Yeast vs Plant Protein Isolates: Structure–Function for Food Interfaces, High-Solids Rheology, Thermal Stability, and In Vitro Digestibility

Single-cell proteins can complement plant isolates, yet mechanism-driven comparisons under identical conditions are scarce. We benchmarked a Saccharomyces yeast protein isolate (YP) against soy, potato, pumpkin seed, and oat isolates using complementary structural analyses (scanning electron microscopy, circular dichroism/Fourier transform infrared spectroscopy, X-ray diffraction, fluorescence, and particle size/ζ-potential) and food-relevant tests (solubility, surface hydrophobicity, emulsification/foaming, 15% w/w rheology, and in vitro digestibility) at standardized conditions (pH 7, low ionic strength).

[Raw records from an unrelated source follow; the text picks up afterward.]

(* ===== verification/AccountReaders.v ===== *)
(** * Organizations and Budgets readers (internal/aws/organizations, internal/aws/budgets)

    Paged, all-or-nothing reads behind the organization metadata and budget collectors.  The SDK
    clients are arguments; their responses are records with an option for every pointer. *)

From S2P Require Import Prelude SliceStable GoStrings GoFloat GoTime Errors Effects Pagination Domain Snapshot Ports PromClient Metrics Cardinality Collectors FamilyCollectors.
Local Open Scope string_scope.
Local Open Scope list_scope.

(** ** Organizations (organizations/reader.go) *)

Definition ErrInvalidConfig_organizations : error :=
  Sentinel "invalid Organizations adapter configuration".
Definition ErrInvalidResponse_organizations : error := Sentinel "invalid Organizations response".
Definition ErrPageLimit_organizations : error := Sentinel "organizations page limit exceeded".
Definition ErrSeriesLimit_organizations : error := Sentinel "organizations account limit exceeded".

Record Policy := mkPolicy { pol_AccountIDs : list string; pol_SeriesLimit : Z }.

(** The SDK's account and page. *)
Record OrgAccount := mkOrgAccount {
  oa_Id : option string; oa_Name : option string; oa_State : string; oa_Status : string
}.
Record ListAccountsOutput := mkListAccounts {
  la_Accounts : list OrgAccount; la_NextToken : option string
}.

(** [range] over a string yields the code points of its UTF-8 decoding; a byte outside ASCII
    decodes to a code point that is no digit either way. *)
Definition org_accountID (value : string) : bool :=
  bool_decide (String.length value = 12) && forallb is_digit (bytes value).

Definition known_states : list string :=
  ["PENDING_ACTIVATION"; "ACTIVE"; "SUSPENDED"; "PENDING_CLOSURE"; "CLOSED"].
Definition known_statuses : list string := ["ACTIVE"; "SUSPENDED"; "PENDING_CLOSURE"].

Definition accountStatus (state status : string) : string :=
  if negb (bool_decide (state = "")) && bool_decide (state ∈ known_states) then state
  else if bool_decide (status ∈ known_statuses) then status
  else "UNKNOWN".

Section Organizations.
Context {W : Type} `{World W}.

(** [API]: the two operations; [DescribeOrganization] answers whether an organization is there. *)
Record OrgAPI := mkOrgAPI {
  DescribeOrganization : io W (option bool);
  ListAccounts : option string -> io W (option ListAccountsOutput)
}.

Record OrgReader := mkOrgReader {
  or_target : TargetID; or_api : OrgAPI; or_maxPages : Z;
  or_allowlist : gset string; or_seriesLimit : Z
}.

Fixpoint build_allowlist (ids : list string) (allowlist : gset string) : res (gset string) :=
  match ids with
  | [] => Ok allowlist
  | id :: ids =>
      fail_if negb (org_accountID id) with_ ErrInvalidConfig_organizations ;;
      fail_if bool_decide (id ∈ allowlist) with_ ErrInvalidConfig_organizations ;;
      build_allowlist ids ({[ id ]} ∪ allowlist)
  end.

(** [retryer] says whether the retryer factory is there. *)
Definition organizations_NewReader (target : TargetID) (api : option OrgAPI) (maxPages : Z)
    (policy : Policy) (retryer : bool) : res OrgReader :=
  match api with
  | None => Err ErrInvalidConfig_organizations
  | Some api =>
      fail_if bool_decide (target = "") || (maxPages <=? 0)%Z || (pol_SeriesLimit policy <=? 0)%Z ||
              (pol_SeriesLimit policy <? Z.of_nat (length (pol_AccountIDs policy)))%Z ||
              negb retryer
        with_ ErrInvalidConfig_organizations ;;
      allowlist ← build_allowlist (pol_AccountIDs policy) ∅;
      Ok (mkOrgReader target api maxPages allowlist (pol_SeriesLimit policy))
  end.

Definition map_account (target : TargetID) (account : OrgAccount) : Account :=
  mkAccount target (ToString (oa_Id account)) (ToString (oa_Name account))
    (accountStatus (oa_State account) (oa_Status account)).
(** A chain of pages: each is the client's answer to the request with the token of the page
    before it, and only the last page has no token. *)
Inductive page_chain (paginator : UsagePaginator W) :
    GetCostAndUsageInput -> W -> list GetCostAndUsageOutput -> W -> Prop :=
| chain_last request w w1 w2 w3 output :
    check_ctx w = (Ok tt, w1) -> pg_api paginator request w1 = (Ok (Some output), w2) ->
    observe_pagination (pg_target paginator) "GetCostAndUsage" w2 = (Ok tt, w3) ->
    ToString (NextPageToken output) = "" ->
    page_chain paginator request w [output] w3
| chain_more request w w1 w2 w3 output outputs w4 :
    check_ctx w = (Ok tt, w1) -> pg_api paginator request w1 = (Ok (Some output), w2) ->
    observe_pagination (pg_target paginator) "GetCostAndUsage" w2 = (Ok tt, w3) ->
    ToString (NextPageToken output) <> "" ->
    page_chain paginator (with_token request (ToString (NextPageToken output))) w3 outputs w4 ->
    page_chain paginator request w (output :: outputs) w4.

(** The tokens the pages hand on, the last page aside. *)
Definition page_tokens (outputs : list GetCostAndUsageOutput) : list string :=
  List.filter (fun t => negb (bool_decide (t = ""))) (map (fun o => ToString (NextPageToken o)) outputs).

Lemma read_pages_ok paginator remaining request seen results w r w' :
  read_pages paginator remaining request seen results w = (Ok r, w') ->
  exists outputs, page_chain paginator request w outputs w' /\
    r = results ++ flat_map ResultsByTime outputs /\ length outputs <= remaining /\
    NoDup (page_tokens outputs) /\ forall t, t ∈ page_tokens outputs -> t ∉ seen.
Proof.
  revert request seen results w. induction remaining as [|remaining IH];
    intros request seen results w Hr; simpl in Hr;
    apply io_bind_ok in Hr as ([] & w1 & Hctx & Hr); [by inv_io|].
  apply io_bind_ok in Hr as ([output|] & w2 & Hapi%io_map_err_ok & Hr); [|by inv_io].
  apply io_bind_ok in Hr as ([] & w3 & Hobs & Hr).
  case_bool_decide as Htok.
  - apply io_ret_ok in Hr as [-> ->]. exists [output].
    split; [by econstructor|]. unfold page_tokens. simpl. rewrite Htok. simpl.
    split; [by rewrite app_nil_r|]. split; [lia|]. split; [constructor|set_solver].
  - case_bool_decide as Hseen; [by inv_io|].
    apply IH in Hr as (outputs & Hchain & -> & Hlen & Hnd & Hnew). exists (output :: outputs).
    split; [by econstructor|]. unfold page_tokens in *. simpl.
    rewrite bool_decide_false by done. simpl.
    split; [by rewrite <- (assoc_L (++))|]. split; [lia|].
    split; [constructor; [|done]; intros Hin; apply Hnew in Hin; set_solver|].
    intros t [->|Ht]%elem_of_cons; [done|]. apply Hnew in Ht. set_solver.
Qed.
Lemma readSavingsCoverage_spec_witness :
  exists s, readSavingsCoverage sample_ce_reader (commitmentPeriod (Date 2024 3 2)) tt = (Ok s, tt) /\
    exists pages, paged_chain (get_sp_coverage sample_ce_reader (commitmentPeriod (Date 2024 3 2)))
      None pages.
Proof.
  eexists.
  assert (Hr : readSavingsCoverage sample_ce_reader (commitmentPeriod (Date 2024 3 2)) tt = (Ok _, tt))
    by (vm_compute; reflexivity).
  split; [exact Hr|].
  destruct (readSavingsCoverage_spec "management" sample_commitment_api 20 sample_ce_reader _ tt _ tt
    eq_refl Hr) as (pages & Hchain & _). exists pages. exact Hchain.
Defined.

Lemma ce_commitments_collect_witness :
  exists c p, commitment_New "management" (Some (ce_commitments sample_ce_reader)) 20 = Ok c /\
    Collect c (Date 2024 3 2) tt = (Ok p, tt).
Proof.
  eexists _, _. split; [reflexivity|].
  eapply (ce_commitments_collect "management" sample_commitment_api 20 sample_ce_reader 20 _
    (Date 2024 3 2) tt tt tt tt tt); [reflexivity|reflexivity|lia| | | |];
    vm_compute; reflexivity.
Defined.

YP was β-sheet-rich, compact, and the most hydrophobic. YP showed the highest emulsifying activity and strong foaming, whereas soy showed the highest emulsion stability index over 10 min, indicating a formation–stability trade-off. At 15% solids, YP dispersions had the lowest viscosity and high digestibility. Interfacial extensional rheology, droplet size evolution in multicomponent matrices, and functionality across pH/ionic strength were not quantified; therefore, conclusions about dynamic stability are limited. Findings link structure and surface chemistry to interfacial behavior, guiding formulation and blend strategies coupling rapid formation (YP) with higher short-term stability (soy).